Stored data entries
(** Modelled from the spec: the constructor of the problem class, which
    lives in the library.  The objective must have one output component;
    the fresh problem has no constraint, no starting point, and one
    (unbounded) interval per input variable. *)
Definition Problem_new (f : TwiceDifferentiableFunction) : exc Problem :=
  if (outputSize f =? 1)%nat
  then Ok {| function := f;
             startingPoint := None;
             constraints := [];
             argumentBounds := replicate (inputSize f) makeInfiniteInterval |}
  else Err DimensionMismatch.

(** Modelled from the spec: [setArgumentBounds (i, interval)], written
    [pb.argumentBounds ()[i] = interval] in the program; requires
    [0 <= i < inputSize] and overwrites the bound at position [i]. *)
Definition setArgumentBounds (pb : Problem) (i : nat) (iv : interval_t)
  : exc Problem :=
  if (i <? inputSize (function pb))%nat
  then Ok {| function := function pb;
             startingPoint := startingPoint pb;
             constraints := constraints pb;
             argumentBounds := <[i:=iv]> (argumentBounds pb) |}
  else Err IndexOutOfRange.

(** Modelled from the spec: [setStartingPoint (vector)], written
    [pb.startingPoint () = vector] in the program; requires a vector of
    length [inputSize]. *)
Definition setStartingPoint (pb : Problem) (v : Eigen.vector_t)
  : exc Problem :=
  if (length v =? inputSize (function pb))%nat
  then Ok {| function := function pb;
             startingPoint := Some v;
             constraints := constraints pb;
             argumentBounds := argumentBounds pb |}
  else Err DimensionMismatch.

(** Modelled from the spec: [addConstraint (function, bounds, scales)];
    requires the input size of the objective and as many bounds and scales
    as the function has outputs; appends the constraint (with copies of
    the two sequences) and returns its index. *)
Definition addConstraint (pb : Problem) (g : TwiceDifferentiableFunction)
  (b : intervals_t) (s : scales_t) : exc (Problem * nat) :=
  if (inputSize g =? inputSize (function pb))%nat
     && (length b =? outputSize g)%nat
     && (length s =? outputSize g)%nat
  then Ok ({| function := function pb;
              startingPoint := startingPoint pb;
              constraints := constraints pb ++
                [ {| c_function := g; c_bounds := b; c_scales := s |} ];
              argumentBounds := argumentBounds pb |},
           length (constraints pb))
  else Err DimensionMismatch.

(** ** Problem assembly in [main] (lines 113 to 150)

    The assembly is a transition system over program points named after
    the source lines.  The state holds the problem [pb] and the three local
    containers [start], [bounds] and [scales]; the constraint functions
    [g0] and [g1] allocated at lines 130 and 131 are the constants [G0]
    and [G1]. *)

Record locals : Type := {
  pb : Problem;
  start : Eigen.vector_t;
  bounds : intervals_t;
  scales : scales_t
}.

Inductive label : Type :=
| L121 (i : nat)   (* loop over the optimisation parameters *)
| L125             (* allocation of [start] *)
| L126 (k : nat)   (* the four assignments [start[k] = ...] *)
| L127
| L133 | L134
| L137 | L138 | L139
| L143 | L144
| L146 | L147 | L148
| L160.            (* the problem is handed to the solver factory *)

Definition with_pb (s : locals) (p : Problem) : locals :=
  {| pb := p; start := start s; bounds := bounds s; scales := scales s |}.

Definition with_start (s : locals) (v : Eigen.vector_t) : locals :=
  {| pb := pb s; start := v; bounds := bounds s; scales := scales s |}.

Definition with_bounds (s : locals) (b : intervals_t) : locals :=
  {| pb := pb s; start := start s; bounds := b; scales := scales s |}.

Definition with_scales (s : locals) (c : scales_t) : locals :=
  {| pb := pb s; start := start s; bounds := bounds s; scales := c |}.

Section Assembly.

(** The content of freshly allocated memory: [Function::vector_t start (n)]
    does not initialise its coefficients. *)
Variable uninitialised : nat -> R.

Definition fresh_vector (n : nat) : Eigen.vector_t :=
  uninitialised <$> seq 0 n.

(** Lines 114 and 117: [F f; solver_t::problem_t pb (f);]. *)
Definition main_init : exc locals :=
  p ← Problem_new F;
  Ok {| pb := p; start := []; bounds := []; scales := [] |}.

(** The values assigned at line 126. *)
Definition start_values : list R := [1; 5; 5; 1].

Definition step (l : label) (s : locals) : exc (label * locals) :=
  match l with
  | L121 i =>
      if (i <? inputSize (function (pb s)))%nat
      then p ← setArgumentBounds (pb s) i (makeInterval 1 5);
           Ok (L121 (i + 1), with_pb s p)
      else Ok (L125, s)
  | L125 =>
      Ok (L126 0, with_start s (fresh_vector (inputSize (function (pb s)))))
  | L126 k =>
      match start_values !! k with
      | Some c =>
          v ← Eigen.set_coeff (start s) k c;
          Ok (L126 (k + 1), with_start s v)
      | None => Ok (L127, s)
      end
  | L127 =>
      p ← setStartingPoint (pb s) (start s);
      Ok (L133, with_pb s p)
  | L133 => Ok (L134, with_bounds s [])
  | L134 => Ok (L137, with_scales s [])
  | L137 => Ok (L138, with_bounds s (bounds s ++ [makeLowerInterval 25]))
  | L138 => Ok (L139, with_scales s (scales s ++ [1]))
  | L139 =>
      '(p, _) ← addConstraint (pb s) G0 (bounds s) (scales s);
      Ok (L143, with_pb s p)
  | L143 => Ok (L144, with_bounds s [])
  | L144 => Ok (L146, with_scales s [])
  | L146 => Ok (L147, with_bounds s (bounds s ++ [makeInterval 40 40]))
  | L147 => Ok (L148, with_scales s (scales s ++ [1]))
  | L148 =>
      '(p, _) ← addConstraint (pb s) G1 (bounds s) (scales s);
      Ok (L160, with_pb s p)
  | L160 => Ok (L160, s)
  end.

(** [n] steps from a given program point. *)
Fixpoint run (n : nat) (l : label) (s : locals) : exc (label * locals) :=
  match n with
  | O => Ok (l, s)
  | S n' => '(l', s') ← step l s; run n' l' s'
  end.

(** The state after [n] steps of [main], counted from the construction
    of the problem. *)
Definition main_after (n : nat) : exc (label * locals) :=
  s ← main_init; run n (L121 0) s.

(** The problem that [main] hands to the solver factory at line 160. *)
Definition main_problem : exc Problem :=
  '(l, s) ← main_after 22;
  match l with
  | L160 => Ok (pb s)
  | _ => Err AssertionFailed
  end.

End Assembly.

(** ** Solver results and the final [switch] of [main] *)

Module Solver.

(** Modelled from the spec: the payload of the variant Solved, a point
    and the value of the objective there. *)
Record Result : Type := {
  x : Eigen.vector_t;
  value : Eigen.vector_t
}.

(** Modelled from the spec: the payload of the variant SolvedWithWarnings,
    a solution and the caveats that qualify it. *)
Record ResultWithWarnings : Type := {
  solution : Result;
  warnings : list string
}.

(** Modelled from the spec: the payload of the variant Error, a message. *)
Record SolverError : Type := { what : string }.

(** Modelled from the spec: the variant NoSolution, which carries
    nothing. *)
Inductive NoSolution : Type := no_solution.

(** Modelled from the spec: the result of a solver, a tagged union over
    the four outcomes; in the library it is
    [boost::variant<NoSolution, Result, ResultWithWarnings, SolverError>]. *)
Inductive result_t : Type :=
| holds_NoSolution (n : NoSolution)
| holds_Result (r : Result)
| holds_ResultWithWarnings (r : ResultWithWarnings)
| holds_SolverError (e : SolverError).

(** Modelled from the spec: the four tags, pairwise distinct; they number
    the types of the variant in the order of its declaration. *)
Definition SOLVER_NO_SOLUTION : Z := 0.
Definition SOLVER_VALUE : Z := 1.
Definition SOLVER_VALUE_WARNINGS : Z := 2.
Definition SOLVER_ERROR : Z := 3.

(** [res.which ()]: the index of the type that the variant holds. *)
Definition which (res : result_t) : Z :=
  match res with
  | holds_NoSolution _ => 0
  | holds_Result _ => 1
  | holds_ResultWithWarnings _ => 2
  | holds_SolverError _ => 3
  end.

(** [boost::get<T> (res)] on a reference: the content when the variant
    holds a [T], the exception [boost::bad_get] otherwise. *)
Definition get_Result (res : result_t) : exc Result :=
  match res with
  | holds_Result r => Ok r
  | _ => Err BadGet
  end.

Definition get_ResultWithWarnings (res : result_t)
  : exc ResultWithWarnings :=
  match res with
  | holds_ResultWithWarnings r => Ok r
  | _ => Err BadGet
  end.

Task goal
Go through the entries. Report every line that contains the word "requires".

Written answer
    [pb.argumentBounds ()[i] = interval] in the program; requires
    [pb.startingPoint () = vector] in the program; requires a vector of
    requires the input size of the objective and as many bounds and scales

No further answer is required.